[Excerpts from a dataset]
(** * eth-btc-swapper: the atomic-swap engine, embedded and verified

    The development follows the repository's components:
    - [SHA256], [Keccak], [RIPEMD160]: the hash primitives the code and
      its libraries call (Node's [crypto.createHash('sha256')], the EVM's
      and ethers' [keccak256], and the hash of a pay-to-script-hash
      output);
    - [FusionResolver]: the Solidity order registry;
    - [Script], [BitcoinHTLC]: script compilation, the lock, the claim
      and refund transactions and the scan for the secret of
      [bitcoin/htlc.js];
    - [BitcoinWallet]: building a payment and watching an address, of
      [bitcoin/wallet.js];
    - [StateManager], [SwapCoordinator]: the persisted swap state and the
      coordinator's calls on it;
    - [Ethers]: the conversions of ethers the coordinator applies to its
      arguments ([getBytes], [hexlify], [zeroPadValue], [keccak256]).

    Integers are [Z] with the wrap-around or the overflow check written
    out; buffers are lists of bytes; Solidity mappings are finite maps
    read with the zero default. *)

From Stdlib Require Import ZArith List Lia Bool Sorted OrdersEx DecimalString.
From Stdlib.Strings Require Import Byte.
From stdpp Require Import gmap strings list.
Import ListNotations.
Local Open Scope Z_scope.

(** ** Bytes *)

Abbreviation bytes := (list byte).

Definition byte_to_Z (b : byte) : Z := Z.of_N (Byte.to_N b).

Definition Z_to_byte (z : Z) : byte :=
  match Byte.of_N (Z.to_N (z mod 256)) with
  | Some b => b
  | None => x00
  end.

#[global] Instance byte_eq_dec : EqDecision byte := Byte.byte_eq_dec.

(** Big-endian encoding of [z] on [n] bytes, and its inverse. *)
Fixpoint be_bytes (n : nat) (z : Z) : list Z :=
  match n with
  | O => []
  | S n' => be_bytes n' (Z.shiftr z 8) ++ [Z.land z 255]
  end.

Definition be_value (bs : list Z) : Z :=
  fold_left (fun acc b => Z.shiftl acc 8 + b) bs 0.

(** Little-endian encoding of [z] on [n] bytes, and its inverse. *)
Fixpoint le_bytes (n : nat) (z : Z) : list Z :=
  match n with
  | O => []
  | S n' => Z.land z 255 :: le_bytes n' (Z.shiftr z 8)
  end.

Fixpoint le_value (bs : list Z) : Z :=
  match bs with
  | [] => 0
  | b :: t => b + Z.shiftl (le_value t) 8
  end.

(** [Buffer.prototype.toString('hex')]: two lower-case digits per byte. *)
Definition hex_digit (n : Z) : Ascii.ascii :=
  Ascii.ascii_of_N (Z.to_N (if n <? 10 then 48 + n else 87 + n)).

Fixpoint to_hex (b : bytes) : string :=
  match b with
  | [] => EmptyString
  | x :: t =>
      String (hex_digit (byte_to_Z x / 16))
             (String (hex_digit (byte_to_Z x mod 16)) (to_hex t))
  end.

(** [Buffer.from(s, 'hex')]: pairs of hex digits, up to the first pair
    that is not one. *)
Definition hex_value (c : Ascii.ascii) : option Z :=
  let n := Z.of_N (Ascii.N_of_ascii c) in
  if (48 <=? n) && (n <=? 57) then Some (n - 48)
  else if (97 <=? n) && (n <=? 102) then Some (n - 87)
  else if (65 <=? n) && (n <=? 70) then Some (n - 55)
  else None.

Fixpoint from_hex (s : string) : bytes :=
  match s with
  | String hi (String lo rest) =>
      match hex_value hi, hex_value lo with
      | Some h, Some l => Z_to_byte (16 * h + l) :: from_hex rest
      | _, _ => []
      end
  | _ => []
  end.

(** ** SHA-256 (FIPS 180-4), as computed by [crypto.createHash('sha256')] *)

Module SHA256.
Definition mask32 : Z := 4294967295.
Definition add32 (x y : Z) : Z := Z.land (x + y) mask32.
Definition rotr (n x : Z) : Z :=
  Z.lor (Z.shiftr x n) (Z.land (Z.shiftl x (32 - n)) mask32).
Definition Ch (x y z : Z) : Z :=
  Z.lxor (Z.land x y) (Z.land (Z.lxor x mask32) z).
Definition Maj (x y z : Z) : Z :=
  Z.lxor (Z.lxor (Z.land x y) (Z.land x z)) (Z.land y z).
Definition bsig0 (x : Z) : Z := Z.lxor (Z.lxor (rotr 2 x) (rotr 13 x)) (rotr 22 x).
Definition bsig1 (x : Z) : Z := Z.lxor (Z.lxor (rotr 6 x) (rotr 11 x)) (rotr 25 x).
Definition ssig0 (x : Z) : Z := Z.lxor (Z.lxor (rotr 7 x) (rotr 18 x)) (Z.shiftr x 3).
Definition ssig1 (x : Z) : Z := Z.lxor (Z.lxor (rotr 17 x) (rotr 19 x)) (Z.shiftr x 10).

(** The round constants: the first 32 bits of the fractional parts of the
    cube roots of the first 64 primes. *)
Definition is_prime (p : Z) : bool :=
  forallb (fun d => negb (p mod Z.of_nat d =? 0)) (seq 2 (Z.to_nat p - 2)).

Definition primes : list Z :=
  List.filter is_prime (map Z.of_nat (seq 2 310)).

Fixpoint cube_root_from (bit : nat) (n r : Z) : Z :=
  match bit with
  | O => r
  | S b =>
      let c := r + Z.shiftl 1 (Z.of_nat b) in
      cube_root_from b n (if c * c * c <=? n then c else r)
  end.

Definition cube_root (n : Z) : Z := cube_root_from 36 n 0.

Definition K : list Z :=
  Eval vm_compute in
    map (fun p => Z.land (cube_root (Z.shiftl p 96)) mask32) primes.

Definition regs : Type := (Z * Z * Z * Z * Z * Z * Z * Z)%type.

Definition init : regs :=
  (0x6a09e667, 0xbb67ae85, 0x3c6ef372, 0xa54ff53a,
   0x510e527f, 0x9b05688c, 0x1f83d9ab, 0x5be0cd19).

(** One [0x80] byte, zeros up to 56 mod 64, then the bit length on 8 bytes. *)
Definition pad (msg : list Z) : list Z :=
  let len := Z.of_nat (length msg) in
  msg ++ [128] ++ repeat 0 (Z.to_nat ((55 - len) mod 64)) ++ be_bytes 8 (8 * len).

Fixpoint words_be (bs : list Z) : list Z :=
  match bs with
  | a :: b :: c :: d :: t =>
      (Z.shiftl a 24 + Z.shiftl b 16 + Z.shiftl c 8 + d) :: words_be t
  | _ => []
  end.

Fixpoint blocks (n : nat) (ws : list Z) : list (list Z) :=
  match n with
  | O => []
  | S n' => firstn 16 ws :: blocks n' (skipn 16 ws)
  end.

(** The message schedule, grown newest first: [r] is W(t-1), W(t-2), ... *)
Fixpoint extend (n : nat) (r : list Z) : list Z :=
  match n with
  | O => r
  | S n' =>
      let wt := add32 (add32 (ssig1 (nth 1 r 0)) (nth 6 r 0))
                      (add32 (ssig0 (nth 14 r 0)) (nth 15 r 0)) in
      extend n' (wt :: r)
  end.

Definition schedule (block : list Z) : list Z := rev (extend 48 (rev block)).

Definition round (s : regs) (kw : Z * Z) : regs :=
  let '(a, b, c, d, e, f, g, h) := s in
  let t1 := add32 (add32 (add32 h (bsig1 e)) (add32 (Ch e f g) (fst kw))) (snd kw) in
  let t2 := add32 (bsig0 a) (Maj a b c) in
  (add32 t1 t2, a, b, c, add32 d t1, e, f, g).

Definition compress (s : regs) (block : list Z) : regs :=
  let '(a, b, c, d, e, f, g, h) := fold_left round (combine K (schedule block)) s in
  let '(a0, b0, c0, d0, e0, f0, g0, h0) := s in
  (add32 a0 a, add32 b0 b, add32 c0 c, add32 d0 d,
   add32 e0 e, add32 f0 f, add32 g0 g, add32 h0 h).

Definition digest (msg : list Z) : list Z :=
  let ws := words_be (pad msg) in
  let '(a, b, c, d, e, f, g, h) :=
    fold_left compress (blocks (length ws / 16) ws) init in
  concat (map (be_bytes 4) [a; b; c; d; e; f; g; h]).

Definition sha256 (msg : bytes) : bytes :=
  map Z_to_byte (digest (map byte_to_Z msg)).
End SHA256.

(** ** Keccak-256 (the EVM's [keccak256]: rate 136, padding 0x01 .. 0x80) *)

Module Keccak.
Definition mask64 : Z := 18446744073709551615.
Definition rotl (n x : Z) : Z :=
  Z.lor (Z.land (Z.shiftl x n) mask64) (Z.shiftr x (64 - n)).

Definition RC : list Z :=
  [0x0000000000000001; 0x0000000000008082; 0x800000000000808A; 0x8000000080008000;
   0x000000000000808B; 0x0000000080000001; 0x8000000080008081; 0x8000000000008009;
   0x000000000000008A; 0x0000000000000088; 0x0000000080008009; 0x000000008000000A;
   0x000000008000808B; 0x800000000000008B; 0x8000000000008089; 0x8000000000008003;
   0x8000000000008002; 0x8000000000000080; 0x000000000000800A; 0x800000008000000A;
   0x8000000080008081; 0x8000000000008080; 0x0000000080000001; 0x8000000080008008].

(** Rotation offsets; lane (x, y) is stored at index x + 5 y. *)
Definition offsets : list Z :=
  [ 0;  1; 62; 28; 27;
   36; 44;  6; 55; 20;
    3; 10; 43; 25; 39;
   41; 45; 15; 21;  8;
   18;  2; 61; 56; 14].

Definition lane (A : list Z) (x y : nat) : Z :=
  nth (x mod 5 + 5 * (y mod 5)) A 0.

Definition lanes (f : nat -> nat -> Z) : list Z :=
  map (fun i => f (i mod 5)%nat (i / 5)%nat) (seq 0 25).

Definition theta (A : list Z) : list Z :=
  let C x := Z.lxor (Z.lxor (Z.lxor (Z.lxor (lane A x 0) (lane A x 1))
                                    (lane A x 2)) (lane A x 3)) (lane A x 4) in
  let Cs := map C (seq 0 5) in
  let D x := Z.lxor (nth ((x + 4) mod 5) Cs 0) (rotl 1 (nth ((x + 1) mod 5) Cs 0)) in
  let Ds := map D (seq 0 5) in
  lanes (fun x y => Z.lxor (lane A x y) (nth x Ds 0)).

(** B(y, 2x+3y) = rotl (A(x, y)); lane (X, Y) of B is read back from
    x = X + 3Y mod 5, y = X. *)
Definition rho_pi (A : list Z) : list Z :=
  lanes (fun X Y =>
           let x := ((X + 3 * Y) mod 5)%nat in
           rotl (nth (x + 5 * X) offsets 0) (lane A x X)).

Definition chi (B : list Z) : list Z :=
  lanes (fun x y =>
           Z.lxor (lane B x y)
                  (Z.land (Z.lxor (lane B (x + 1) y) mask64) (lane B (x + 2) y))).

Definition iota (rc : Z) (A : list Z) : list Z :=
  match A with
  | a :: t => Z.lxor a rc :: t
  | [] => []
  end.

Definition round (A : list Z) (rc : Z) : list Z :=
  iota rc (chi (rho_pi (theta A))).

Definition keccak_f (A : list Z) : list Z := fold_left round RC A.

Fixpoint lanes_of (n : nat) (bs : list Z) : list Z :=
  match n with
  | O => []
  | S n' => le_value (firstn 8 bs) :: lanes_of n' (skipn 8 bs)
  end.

■ What is expected:
The first line of the records begins the span, and the line containing "coordinator's calls on it;" ends it. Reproduce that span exactly, both ends included.

■ Task answer:
(** * eth-btc-swapper: the atomic-swap engine, embedded and verified

    The development follows the repository's components:
    - [SHA256], [Keccak], [RIPEMD160]: the hash primitives the code and
      its libraries call (Node's [crypto.createHash('sha256')], the EVM's
      and ethers' [keccak256], and the hash of a pay-to-script-hash
      output);
    - [FusionResolver]: the Solidity order registry;
    - [Script], [BitcoinHTLC]: script compilation, the lock, the claim
      and refund transactions and the scan for the secret of
      [bitcoin/htlc.js];
    - [BitcoinWallet]: building a payment and watching an address, of
      [bitcoin/wallet.js];
    - [StateManager], [SwapCoordinator]: the persisted swap state and the
      coordinator's calls on it;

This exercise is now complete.